Synthetic LIBOR: a silver bullet?

United Kingdom

On 23 June 2020 the UK Government announced that it will take legislative steps that could help deal with a narrow pool of ‘tough legacy’ contracts that cannot transition from LIBOR by the current deadline of end-2021. The legislative action is expected to give the FCA regulatory power to manage and direct any wind-down period prior to eventual LIBOR cessation in a way that protects consumers and/or ensures market integrity. This will be achieved by amending the Benchmarks Regulation 2016/1011 as implemented by the UK (the UK BMR).

As part of its anticipated powers it is envisaged that the FCA could introduce a “synthetic LIBOR” by directing a methodology change and requiring publication on the same screen as LIBOR currently appears to ensure protection of consumers and market integrity. Leaving aside the economic and mathematical challenges of developing a synthetic LIBOR, one of the issues that will arise in this scenario is the extent to which market participants can use a synthetic LIBOR.

The proposals do not mean that there is an end to or a relaxation of the current LIBOR transition flight path.  In the Government’s announcement and the FCA’s subsequent announcement on 23 June 2020 emphasis is given to ensuring that the pool of contracts referring to LIBOR is reduced as far as possible.  The FCA appear keen to ensure that the only contracts that remain to be transitioned by the end of 2021 are those that genuinely have no or only inappropriate alternatives and no realistic ability to renegotiate or amend. There is also recognition that a methodology change may be not feasible or would not protect consumers or market integrity. Therefore, regulatory action may not be able to address all issues or be practicable in all circumstances.

It also appears that the usage of a synthetic LIBOR could be limited to what are seen as ‘tough legacy’ contracts. This is not yet defined but some indication of what this means can be taken from the recommendations put forward by the Sterling Risk Free Rate Working Group (RFRWG) in its Tough Legacy report in May 2020.  In that report the RFRWG’s conclusions were:

  • Derivatives: Many derivatives are unlikely to be regard as ‘tough legacy’.  However, there is recognition that a derivative used to hedge an exposure that is in itself ‘tough legacy’ could fall within this categorisation.  In addition, the response to the ISDA IBOR Fallback Protocol could also be determinative of whether further consideration is given to categorisation of derivatives as ‘tough legacy’.  Nevertheless, it is recognised that there is a case for action to address tough legacy exposures in the derivative market. 
  • Bonds: Market participants are being encouraged to transition legacy bonds.  However, there is recognition that transition of the whole legacy LIBOR bond market is unlikely to be feasible in part because consent solicitation programmes take time and are costly processes. As such there is a case for action to address tough legacy exposures in the bond market.
  • Loans – syndicated and bilateral: There is recognition that some recent facility agreements have a ‘replacement of screen rate’ clause which sets outs a mechanism to agree a replacement screen rate upon the discontinuation of LIBOR. However, older legacy documentation do not have such mechanisms and either all party consent is required to amend the rate or the position defaults to lender’s cost of funds.  This combined with the fact that in the bilateral loan markets there is less standardisation of documents means there is a case for action to address tough legacy exposures in the loan market.
  • Mortgages: Although there is only a small number of sterling LIBOR mortgage contracts, the terms of these contracts are wide ranging and there is no universally accepted standard wording used.  These contracts are not expected to have wording that envisage a discontinuance of LIBOR.  As such there is a case for action to address tough legacy mortgage exposures.

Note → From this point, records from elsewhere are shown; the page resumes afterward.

(** One step of [shr_1] shifts one bit more. *)
Lemma shifted_1 (x j : Z) mrs :
  0 ≤ x → 0 ≤ j → shifted x j mrs → shifted x (j + 1) (shr_1 mrs).
Proof.
  intros Hx Hj [Hm Hloc].
  assert (HP : 0 < 2 ^ j) by (apply Z.pow_pos_nonneg; lia).
  unfold shifted. rewrite Z.pow_add_r by lia. change (2 ^ 1) with 2.
  pose proof (Z.div_mod x (2 ^ j) ltac:(lia)) as Hdm.
  pose proof (Z.mod_pos_bound x (2 ^ j) HP) as Hr.
  set (q := x `div` 2 ^ j) in *. set (ρ := x `mod` 2 ^ j) in *.
  assert (Hq : 0 ≤ q) by (subst q; apply Z.div_pos; lia).
  pose proof (Z.div_mod q 2 ltac:(lia)) as Hq2.
  pose proof (Z.mod_pos_bound q 2 ltac:(lia)) as Hbit.
  set (q' := q `div` 2) in *. set (bit := q `mod` 2) in *.
  assert (Hdiv : x `div` (2 ^ j * 2) = q').
  { symmetry. apply (Z.div_unique _ _ _ (bit * 2 ^ j + ρ)); [nia|nia]. }
  assert (Hmod : x `mod` (2 ^ j * 2) = bit * 2 ^ j + ρ).
  { symmetry. apply (Z.mod_unique _ _ q'); [nia|nia]. }
  rewrite Hdiv, Hmod.
  destruct mrs as [m r s]. cbn [shr_m] in Hm. subst m.
  assert (Hs : orb r s = bool_decide (ρ ≠ 0)).
  { cbn [loc_of_shr_record] in Hloc. destruct (decide (ρ = 0)) as [Hρ|Hρ].
    - rewrite bool_decide_eq_false_2 by tauto. by destruct r, s.
    - rewrite bool_decide_eq_true_2 by done. by destruct r, s. }
  clearbody q' bit ρ. unfold shr_1. rewrite Hs.
  assert (Hloc' : ∀ b : bool, bit = (if b then 1 else 0) →
    loc_of_shr_record (Build_shr_record q' b (bool_decide (ρ ≠ 0)))
    = if decide (bit * 2 ^ j + ρ = 0) then loc_Exact
      else loc_Inexact (2 * (bit * 2 ^ j + ρ) ?= 2 ^ j * 2)).
  { intros b ->. cbn [loc_of_shr_record].
    destruct b, (decide (ρ = 0)) as [Hρ|Hρ].
    - rewrite bool_decide_eq_false_2 by tauto. rewrite decide_False by lia.
      f_equal. symmetry. apply Z.compare_eq_iff. lia.
    - rewrite bool_decide_eq_true_2 by done. rewrite decide_False by lia.
      f_equal. symmetry. apply Z.compare_gt_iff. lia.
    - rewrite bool_decide_eq_false_2 by tauto. by rewrite decide_True by lia.
    - rewrite bool_decide_eq_true_2 by done. rewrite decide_False by lia.
      f_equal. symmetry. apply Z.compare_lt_iff. lia. }
  destruct q as [|[p|p|]|p]; try lia; cbn [shr_m].
  - split; [lia|]. apply (Hloc' false). lia.
  - split; [lia|]. apply (Hloc' true). lia.
  - split; [lia|]. apply (Hloc' false). lia.
  - split; [lia|]. apply (Hloc' true). lia.
Qed.
(** X3. A closure adds dependents only, and it returns its argument
    unchanged exactly when the argument is already closed under the
    dependencies; so it does on an empty dependency list. *)
Theorem attribute_closure_unchanged_iff (X : gset string) (fds : list fd) :
  attribute_closure X fds ⊆ X ∪ rhs_union fds
  ∧ (attribute_closure X fds = X
     ↔ ∀ lhs rhs, (lhs, rhs) ∈ fds → lhs ⊆ X → rhs ⊆ X)
  ∧ attribute_closure X [] = X.
Proof.
  split; [apply attribute_closure_within|]. split; [|done]. split.
  - intros Heq lhs rhs Hin. rewrite <- Heq at 2. rewrite <- Heq at 1.
    apply (closed_under_elem fds _ (lhs, rhs) (attribute_closure_closed X fds) Hin).
  - intros Hcl. apply (anti_symm (⊆)); [|apply attribute_closure_extensive].
    apply attribute_closure_least; [done|].
    apply closed_under_alt. intros [lhs rhs] Hin. by apply Hcl.
Qed.

(** * Further properties of the key finder *)

Lemma antichain_NoDup (keys : list (gset string)) : antichain keys → NoDup keys.
Proof.
  intros Hanti. apply NoDup_alt. intros i j k Hi Hj.
  destruct (decide (i = j)) as [|Hne]; [done|].
  by destruct (Hanti i j k k Hi Hj Hne).
Qed.

Section key_order.

Variables (all_attrs : gset string) (fds : list fd).
Variable remaining_attrs : list string.

Hypothesis remaining_NoDup : NoDup remaining_attrs.
Hypothesis remaining_elems :
  ∀ x, x ∈ remaining_attrs ↔ x ∈ all_attrs ∖ (all_attrs ∖ rhs_union fds).

Abbreviation keys_found :=
  (find_candidate_keys_ordered remaining_attrs all_attrs fds).

(** The returned keys are exactly the minimal superkeys. *)
Lemma ordered_keys_exact K :
  K ∈ keys_found
  ↔ attribute_closure K fds = all_attrs
    ∧ ∀ S, S ⊂ K → attribute_closure S fds ≠ all_attrs.
Proof.
  split.
  - intros HK.
    destruct (find_candidate_keys_any_order all_attrs fds remaining_attrs K
                remaining_NoDup remaining_elems HK) as (Hsk & Hmin & _).
    done.
  - intros [Hsk Hmin]. rewrite key_fallback_idle by done.
    destruct (searched_spec all_attrs fds remaining_attrs
                remaining_NoDup remaining_elems) as (_ & Hfrom & Hcover).
    destruct (Hcover K) as (k & Hk & HkK); [|done|].
    { rewrite <- Hsk. apply attribute_closure_extensive. }
    destruct (decide (k = K)) as [->|Hne]; [done|].
    destruct (Hmin k); [|by apply Hfrom]. by apply strict_spec_alt.
Qed.

Lemma ordered_keys_NoDup : NoDup keys_found.
Proof.
  apply antichain_NoDup. rewrite key_fallback_idle by done.
  by destruct (searched_spec all_attrs fds remaining_attrs
                 remaining_NoDup remaining_elems) as (? & _).
Qed.

Lemma ordered_keys_bounds K :
  K ∈ keys_found → all_attrs ∖ rhs_union fds ⊆ K ∧ K ⊆ all_attrs.
Proof.
  intros [Hsk _]%ordered_keys_exact.
  pose proof (attribute_closure_within K fds) as Hin.
  pose proof (attribute_closure_extensive K fds) as Hext.
  rewrite Hsk in Hin, Hext. split; [|done].
  intros x [Hx Hnx]%elem_of_difference.
  specialize (Hin x Hx). set_solver.
Qed.

End key_order.

(** X4. [find_candidate_keys] finds all the minimal keys: every attribute
    set whose closure is the universe and none of whose proper subsets has
    that closure is in the returned list. *)
Theorem find_candidate_keys_complete
    (attributes : gset string) (fds : list fd) (K : gset string) :
  attribute_closure K fds = attributes →
  (∀ S, S ⊂ K → attribute_closure S fds ≠ attributes) →
  K ∈ find_candidate_keys attributes fds.
Proof.
  intros Hsk Hmin.
  destruct (find_candidate_keys_order attributes fds) as [Hnd Hel].
  unfold find_candidate_keys. by apply ordered_keys_exact.
Qed.

Lemma find_candidate_keys_complete_witness :
  ({["A"; "E"]} : gset string)
  ∈ find_candidate_keys {["A"; "B"; "C"; "D"; "E"]}
      [({["A"]}, {["B"; "C"]}); ({["C"]}, {["D"]})].
Proof.
  apply (find_candidate_keys_complete {["A"; "B"; "C"; "D"; "E"]}
           [({["A"]}, {["B"; "C"]}); ({["C"]}, {["D"]})] {["A"; "E"]}).
  - compute_done.
  - intros S HS.
    assert (S ∈ ([∅; {["A"]}; {["E"]}] : list (gset string))) as Hcases.
    { destruct (decide ("A" ∈ S)), (decide ("E" ∈ S)).
      - destruct HS as [_ HS]. destruct HS. set_solver.
      - apply elem_of_cons. right. apply elem_of_cons. left.
        apply set_eq. intros x. set_solver.
      - do 2 (apply elem_of_cons; right). apply elem_of_cons. left.
        apply set_eq. intros x. set_solver.
      - apply elem_of_cons. left. apply set_eq. intros x. set_solver. }
    repeat (apply elem_of_cons in Hcases as [->|Hcases]; [compute_done|]).
    by apply elem_of_nil in Hcases.
Defined.

(** X5. Every returned key lies inside the attribute set and contains every
    attribute that no dependency has as a dependent; the returned list has
    no repetition. *)
Theorem find_candidate_keys_bounds
    (attributes : gset string) (fds : list fd) :
  NoDup (find_candidate_keys attributes fds)
  ∧ ∀ K, K ∈ find_candidate_keys attributes fds →
         attributes ∖ rhs_union fds ⊆ K ∧ K ⊆ attributes.
Proof.
  destruct (find_candidate_keys_order attributes fds) as [Hnd Hel].
  unfold find_candidate_keys. split.
  - by apply ordered_keys_NoDup.
  - intros K. by apply ordered_keys_bounds.
Qed.

(** X6. The order in which Python lists the set [all_attrs - essential_attrs]
    changes the order of the returned keys at most: for every duplicate-free
    listing of that set the result is a permutation of the result for any
    other. *)
Theorem find_candidate_keys_order_irrelevant
    (attributes : gset string) (fds : list fd) (remaining_attrs : list string) :
  NoDup remaining_attrs →
  (∀ x, x ∈ remaining_attrs
        ↔ x ∈ attributes ∖ (attributes ∖ rhs_union fds)) →
  find_candidate_keys_ordered remaining_attrs attributes fds
  ≡ₚ find_candidate_keys attributes fds.
Proof.
  intros Hnd Hel.
  destruct (find_candidate_keys_order attributes fds) as [Hnd' Hel'].
  unfold find_candidate_keys. apply NoDup_Permutation.
  - by apply ordered_keys_NoDup.
  - by apply ordered_keys_NoDup.
  - intros K. by rewrite !ordered_keys_exact.
Qed.

Lemma find_candidate_keys_order_irrelevant_witness :
  find_candidate_keys_ordered ["C"; "B"; "A"] {["A"; "B"; "C"]}
    [({["A"]}, {["B"]}); ({["B"]}, {["A"]}); ({["A"]}, {["C"]});
     ({["C"]}, {["A"]})]
  ≡ₚ find_candidate_keys {["A"; "B"; "C"]}
       [({["A"]}, {["B"]}); ({["B"]}, {["A"]}); ({["A"]}, {["C"]});
        ({["C"]}, {["A"]})].
Proof.
  apply (find_candidate_keys_order_irrelevant {["A"; "B"; "C"]}
           [({["A"]}, {["B"]}); ({["B"]}, {["A"]}); ({["A"]}, {["C"]});
            ({["C"]}, {["A"]})] ["C"; "B"; "A"]).
  - compute_done.
  - intros x. split.
    + intros Hx. repeat (apply elem_of_cons in Hx as [->|Hx]; [compute_done|]).
      by apply elem_of_nil in Hx.
    + intros Hx.
      assert (x ∈ ({["A"; "B"; "C"]} : gset string)) as Hin by set_solver.
      clear Hx. set_solver.
Defined.

(** * Further properties of the classifier *)

Section classifier_facts.

Variables (R : gset string) (fds : list fd) (keys : list (gset string)).

Abbreviation prime := (prime_attributes_of keys).
Abbreviation contribution := (nf_contribution R fds keys).
Abbreviation lists := (nf_violations R fds keys).
Abbreviation verdict := ((determine_normal_form R fds keys).1.1).

Lemma prime_attributes_fold (l : list (gset string)) (acc : gset string) x :
  x ∈ fold_left (λ acc key, acc ∪ key) l acc
  ↔ x ∈ acc ∨ ∃ key, key ∈ l ∧ x ∈ key.
Proof.
  revert acc. induction l as [|k l IH]; intros acc; simpl.
  - split; [auto|]. intros [?|(k & Hk & _)]; [done|]. by apply elem_of_nil in Hk.
  - rewrite IH. split.
    + intros [[?|?]%elem_of_union|(k' & Hk' & ?)]; [auto|right..].
      * exists k. split; [by left|done].
      * exists k'. split; [by right|done].
    + intros [?|(k' & [->|Hk']%elem_of_cons & ?)].
      * left. set_solver.
      * left. set_solver.
      * right. eauto.
Qed.

Lemma elem_of_prime_attributes x :
  x ∈ prime ↔ ∃ key, key ∈ keys ∧ x ∈ key.
Proof.
  unfold prime_attributes_of. rewrite prime_attributes_fold. split; [|auto].
  intros [[]%not_elem_of_empty|?]. done.
Qed.

Lemma is_proper_subset_of_key_true lhs :
  is_proper_subset_of_key lhs keys = true ↔ ∃ key, key ∈ keys ∧ lhs ⊂ key.
Proof.
  unfold is_proper_subset_of_key. rewrite existsb_exists. split.
  - intros (key & Hkey & [Hsub Hne]%andb_prop). exists key.
    split; [by apply list_elem_of_In|].
    apply bool_decide_eq_true in Hsub. apply negb_true_iff in Hne.
    apply bool_decide_eq_false in Hne. by apply strict_spec_alt.
  - intros (key & Hkey & [Hsub Hne]%strict_spec_alt). exists key.
    split; [by apply list_elem_of_In|]. apply andb_true_intro. split.
    + by apply bool_decide_eq_true.
    + apply negb_true_iff. by apply bool_decide_eq_false.
Qed.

The developments in relation to a synthetic LIBOR will, no doubt, be closely followed not least because it has the potential to address some of the risks and issues that are currently being debated by various market participants in relation to the LIBOR transition by end of 2021. The FCA are expected to look for a balance to be struck between encouraging the discontinuance of LIBOR beyond the end of 2021 and addressing the issues in relation to ‘tough legacy’ contracts.  However, until there is more clarity from the FCA it will be difficult for market participants to reach the conclusion that transition plans can be put on hold.  Indeed the FCA have said in their recent FAQs that transition from LIBOR is still necessary and “Continued focus on transition remains both necessary and desirable for those who can remove their current reliance on LIBOR”.

Market participants can assist in identifying the real problem areas by continuing their transition efforts and mapping the LIBOR exposure to the relevant contractual terms.  This can then help identify more precisely the contracts are that truly problematic and thereby ensuring the solution deployed by the FCA is optimum.  To allow transition plans to stop creates a risk that getting counterparty engagement at a later date becomes harder particularly where the solution deployed by the FCA could result in a better position for a party that may be more willing to negotiate in the current state of uncertainty.  In addition, there is no certainty that the solution deployed by the FCA will be adopted by other regulators globally and so cross-border risks could materialise, which may be capable of being addressed now in a more consistent manner by continued focus on LIBOR transition projects.